C'est un peu l'impression que j'ai eu pour ce roman. Bien qu'il y ait des secrets cachés et une inquiétude sourde quant à la santé des deux jeunes filles de ce manoir, la description de cette belle demeure, la présence au centre des préoccupations de ses habitants de la sculpture et de la peinture en ont fait pour moi une lecture réconfortante. Les relations entre les habitants de cette maison, complexes, également.

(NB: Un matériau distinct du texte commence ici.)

(** * HearSay backend: SSO identity resolution and onboarding

    A shallow embedding of [backend/users/services.py],
    [backend/users/models.py], [backend/users/views.py] and
    [backend/onboarding/views.py], followed by the properties of the
    identity resolver ([find_or_create_user]), of the authentication
    endpoint ([sso_authenticate]), of [generate_username], of
    [calculate_proficiency] and of [complete_onboarding].

    Python values are modelled as follows: [str] is [string] (one [ascii]
    per character), [int] is [Z], [None]-able values are [option], a
    [dict] with string keys is a [gmap string _].  A database table is the
    list of its rows, each row carrying its primary key. Code that raises
    runs in the monad [M]: a computation reads the environment (entropy,
    identity providers, database faults), threads the world (tables and the
    trace of executed statements) and ends by returning, by raising or by
    running out of loop fuel. *)

From Stdlib Require Import Ascii.
From stdpp Require Import base option numbers list strings gmap.

Local Open Scope string_scope.

(** ** Python built-ins used by the views *)

Module Py.

(** [bool(s)] for a [str]: empty strings are falsy. *)
Definition truthy (s : string) : bool :=
  match s with EmptyString => false | String _ _ => true end.

(** [bool(o)] for an optional [str]: [None] and [''] are falsy. *)
Definition truthy_opt (o : option string) : bool :=
  match o with None => false | Some s => truthy s end.

(** [a or b] for an optional [str] [a] and a [str] [b]. *)
Definition or_else (a : option string) (b : string) : string :=
  match a with
  | Some s => if truthy s then s else b
  | None => b
  end.

(** [s.split(sep)] for a one-character separator. *)
Fixpoint split (sep : ascii) (s : string) : list string :=
  match s with
  | EmptyString => [EmptyString]
  | String c rest =>
      if Ascii.eqb c sep then EmptyString :: split sep rest
      else match split sep rest with
           | [] => [String c EmptyString]
           | w :: ws => String c w :: ws
           end
  end.

(** [l[i]]: [None] stands for [IndexError]. *)
Definition item (l : list string) (i : nat) : option string := l !! i.

(** [s[:n]]. *)
Fixpoint slice_to (n : nat) (s : string) : string :=
  match n, s with
  | S m, String c rest => String c (slice_to m rest)
  | _, _ => EmptyString
  end.

(** [''.join(l)] for a list of characters. *)
Definition join (l : list ascii) : string := String.string_of_list_ascii l.

Definition ascii_lowercase : string := "abcdefghijklmnopqrstuvwxyz".
Definition ascii_uppercase : string := "ABCDEFGHIJKLMNOPQRSTUVWXYZ".
Definition digits : string := "0123456789".

(** [s] between double quotes. *)
Definition quoted (s : string) : string :=
  String (ascii_of_nat 34) s +:+ String (ascii_of_nat 34) EmptyString.

(** [s.startswith(p)]. *)
Definition startswith (p s : string) : bool := String.prefix p s.

End Py.

(** ** Exceptions and the computation monad *)

Inductive exn : Type :=
| IntegrityError            (* django.db: a unique constraint rejected the row *)
| DatabaseError             (* django.db: save(update_fields) touched no row *)
| OperationalError          (* django.db: the connection failed *)
| ValidationError           (* django.core: a field refused the value on save *)
| JWTError (msg : string)   (* jose *)
| RequestException (msg : string)  (* requests *)
| TokenVerificationError (msg : string)  (* users.services *)
| KeyError (key : string)
| IndexError
| AttributeError
| ValueError (msg : string)
| OverflowError.            (* a Python int that does not fit a C int *)

Inductive outcome (A : Type) : Type :=
| Returned (a : A)
| Raised (e : exn)
| Diverged.
Arguments Returned {A} a.
Arguments Raised {A} e.
Arguments Diverged {A}.

(** ** JSON values of request bodies

    Numbers are the integral ones; a body holding a number with a fraction
    or an exponent is outside this model. *)

#[warnings="-register-all"] Inductive json : Type :=
| JNull
| JBool (b : bool)
| JInt (n : Z)
| JStr (s : string)
| JList (items : list json)
| JDict (members : list (string * json)).

(** ** users/models.py *)

Module User.

(** A row of the [users_user] table. [password] is the field inherited
    from Django's [AbstractBaseUser]; the other inherited fields
    ([is_staff], [last_login], ...) and the two timestamps play no part
    in the views below and are left out. The [max_length] of a column is
    not enforced, as with SQLite, the default database of the settings. *)
Record t : Type := mk {
  id : nat;
  username : string;               (* unique (AbstractUser) *)
  email : string;                  (* unique=True *)
  first_name : string;
  last_name : string;
  password : string;
  sso_provider : option string;    (* null=True *)
  sso_id : option string;          (* null=True, unique=True *)
  onboarding_completed : bool      (* default=False *)
}.

(** The column names, as [save(update_fields=...)] names them. *)
Definition columns : list string :=
  ["username"; "email"; "first_name"; "last_name"; "password";
   "sso_provider"; "sso_id"; "onboarding_completed"].

(** [dst] with the columns named in [fields] taken from [src]: the row
    that [UPDATE ... SET fields WHERE id = dst.id] leaves behind. *)
Definition assign (fields : list string) (src dst : t) : t :=
  let pick {A} (name : string) (f : t -> A) : A :=
    if bool_decide (name ∈ fields) then f src else f dst in
  {| id := id dst;
     username := pick "username" username;
     email := pick "email" email;
     first_name := pick "first_name" first_name;
     last_name := pick "last_name" last_name;
     password := pick "password" password;
     sso_provider := pick "sso_provider" sso_provider;
     sso_id := pick "sso_id" sso_id;
     onboarding_completed := pick "onboarding_completed" onboarding_completed |}.

(** Whether writing the columns [fields] of [new] would collide with the
    row [other] on one of the three unique columns. NULLs never collide. *)
Definition collides (fields : list string) (new other : t) : bool :=
  (bool_decide ("username" ∈ fields) && String.eqb (username other) (username new))
  || (bool_decide ("email" ∈ fields) && String.eqb (email other) (email new))
  || (bool_decide ("sso_id" ∈ fields) &&
      match sso_id new with
      | Some s => bool_decide (sso_id other = Some s)
      | None => false
      end).

(** Django's [UNUSABLE_PASSWORD_PREFIX] and [is_password_usable], which
    [has_usable_password] applies to the [password] field. *)
Definition UNUSABLE_PASSWORD_PREFIX : string := "!".
Definition has_usable_password (u : t) : bool :=
  negb (Py.startswith UNUSABLE_PASSWORD_PREFIX (password u)).

End User.

Module UserProfile.

(** A row of the [users_userprofile] table (timestamps left out).
    [reminder_time] is (hour, minute). *)
Record t : Type := mk {
  id : nat;
  user_id : nat;                       (* OneToOneField: unique *)
  target_language : string;
  native_language : string;            (* default='en' *)
  proficiency_level : string;          (* default='beginner' *)
  goals : json;                        (* JSONField, default=list *)
  sessions_per_week : Z;               (* default=3 *)
  session_duration_minutes : Z;        (* default=15 *)
  notifications_enabled : bool;        (* default=True *)
  reminder_time : option (Z * Z);      (* null=True *)
  timezone : string;                   (* default='UTC' *)
  total_lessons_completed : Z;
  total_practice_minutes : Z;
  current_streak_days : Z;
  longest_streak_days : Z;
  last_activity_date : option string
}.

End UserProfile.

(** ** The world and the environment *)

(** The statements the ORM sends to the database, in the order sent. *)
Inductive Stmt : Type :=
| SelectUserBySso (provider sso_id : string)
| SelectUserByEmail (email : string)
| ExistsUserByUsername (username : string)
| InsertUser (row : User.t)
| UpdateUser (fields : list string) (row : User.t)
| SelectProfileByUser (user_id : nat)
| InsertProfile (row : UserProfile.t)
| UpdateProfile (row : UserProfile.t).

Definition is_write (s : Stmt) : bool :=
  match s with
  | InsertUser _ | UpdateUser _ _ | InsertProfile _ | UpdateProfile _ => true
  | _ => false
  end.

Record World : Type := mkWorld {
  users : list User.t;
  profiles : list UserProfile.t;
  trace : list Stmt;       (* every statement sent so far *)
  drawn : nat              (* how many values were taken from the entropy *)
}.

(** What [requests.get] can do: fail to connect or time out, or answer
    with a status code and a body that is JSON ([Some]) or is not. *)
Inductive HttpResult (A : Type) : Type :=
| ConnectionFailed (msg : string)
| HttpResponse (status_code : Z) (json_body : option A).
Arguments ConnectionFailed {A} msg.
Arguments HttpResponse {A} status_code json_body.

Record Env : Type := mkEnv {
  (* settings.py *)
  DEBUG : bool;
  APPLE_CLIENT_ID : string;
  GOOGLE_CLIENT_ID : string;
  (* the operating system's random source, as raw values *)
  entropy : nat -> nat;
  (* whether the n-th statement finds the database connection broken *)
  db_fault : nat -> bool;
  (* GET https://appleid.apple.com/auth/keys; the body is its 'keys' list *)
  apple_keys : HttpResult (list (gmap string string));
  (* GET https://oauth2.googleapis.com/tokeninfo?id_token=... *)
  google_tokeninfo : string -> HttpResult (gmap string string);
  (* jose.jwt: [inl msg] is a JWTError *)
  jwt_get_unverified_header : string -> string + gmap string string;
  jwt_decode : string -> gmap string string -> string -> string ->
               string + gmap string string;
  (* rest_framework_simplejwt: RefreshToken.for_user, (access, refresh) *)
  RefreshToken_for_user : User.t -> string * string
}.

Definition M (A : Type) : Type := Env -> World -> outcome A * World.

Definition ret {A} (a : A) : M A := fun _ w => (Returned a, w).

Definition bind {A B} (m : M A) (k : A -> M B) : M B := fun env w =>
  match m env w with
  | (Returned a, w') => k a env w'
  | (Raised e, w') => (Raised e, w')
  | (Diverged, w') => (Diverged, w')
  end.

Definition raise {A} (e : exn) : M A := fun _ w => (Raised e, w).
Definition diverge {A} : M A := fun _ w => (Diverged, w).
Definition ask : M Env := fun env w => (Returned env, w).
Definition get_world : M World := fun _ w => (Returned w, w).
Definition put_world (w : World) : M unit := fun _ _ => (Returned tt, w).

(** [try: body except ...: handler]. A handler answering [None] does not
    match the exception, which then propagates. Effects of [body] stay. *)
Definition try_except {A} (body : M A) (handler : exn -> option (M A)) : M A :=
  fun env w =>
    match body env w with
    | (Raised e, w') =>
        match handler e with
        | Some h => h env w'
        | None => (Raised e, w')
        end
    | r => r
    end.

Declare Scope py_scope.
Delimit Scope py_scope with py.
Notation "x <- c ;; k" := (bind c (fun x => k))
  (at level 100, c at next level, right associativity) : py_scope.
Notation "c ;;; k" := (bind c (fun _ => k))
  (at level 100, right associativity) : py_scope.
Local Open Scope py_scope.

(** [n] runs of [m], results in order. *)
Fixpoint repeatM {A} (n : nat) (m : M A) : M (list A) :=
  match n with
  | O => ret []
  | S n' => x <- m ;; xs <- repeatM n' m ;; ret (x :: xs)
  end.

(** ** The [secrets] module *)

Module Secrets.

(** [secrets.randbelow(n)]: the next raw value of the entropy, reduced. *)
Definition randbelow (n : nat) : M nat := fun env w =>
  (Returned (entropy env (drawn w) `mod` n),
   mkWorld (users w) (profiles w) (trace w) (S (drawn w))).

(** [secrets.choice(seq)]; an empty [seq] raises [IndexError]. *)
Definition choice (seq : string) : M ascii :=
  i <- randbelow (String.length seq) ;;
  match String.get i seq with
  | Some c => ret c
  | None => raise IndexError
  end.

End Secrets.

(** ** The ORM on the [User] table *)

Module Orm.

(** Send one statement: it is recorded, and raises when the connection
    is broken at that point. *)
Definition statement (s : Stmt) : M unit := fun env w =>
  let w' := mkWorld (users w) (profiles w) (trace w ++ [s]) (drawn w) in
  if db_fault env (length (trace w)) then (Raised OperationalError, w')
  else (Returned tt, w').

Definition set_users (rows : list User.t) : M unit := fun _ w =>
  (Returned tt, mkWorld rows (profiles w) (trace w) (drawn w)).

(** [QuerySet.first()] on an unordered queryset: the row of least
    primary key, [None] when there is none. *)
Definition first (rows : list User.t) : option User.t :=
  foldr (fun u acc =>
           match acc with
           | Some v => if (User.id v <? User.id u)%nat then Some v else Some u
           | None => Some u
           end) None rows.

Même si le prologue augure d'une amère déception.

Samuel Godwin a suivi une formation de peintre. Il répond à une annonce recherchant un précepteur artistique pour deux jeunes filles. Contre toute attente, il est agréé et quitte la maison de Londres où il vit avec sa mère et sa soeur pour un manoir en pleine campagne. Arrivé plus tard que prévu, il est accueilli dans le parc par une jeune fille affolée, l'une de ses futures élèves, à la recherche du Vent d'ouest.
Ce Vent d'Ouest est la sculpture manquante d'un ensemble qui décore le manoir Fourwinds.
Cette absence est au centre du mystère de cette famille que ressent assez vite le jeune artiste.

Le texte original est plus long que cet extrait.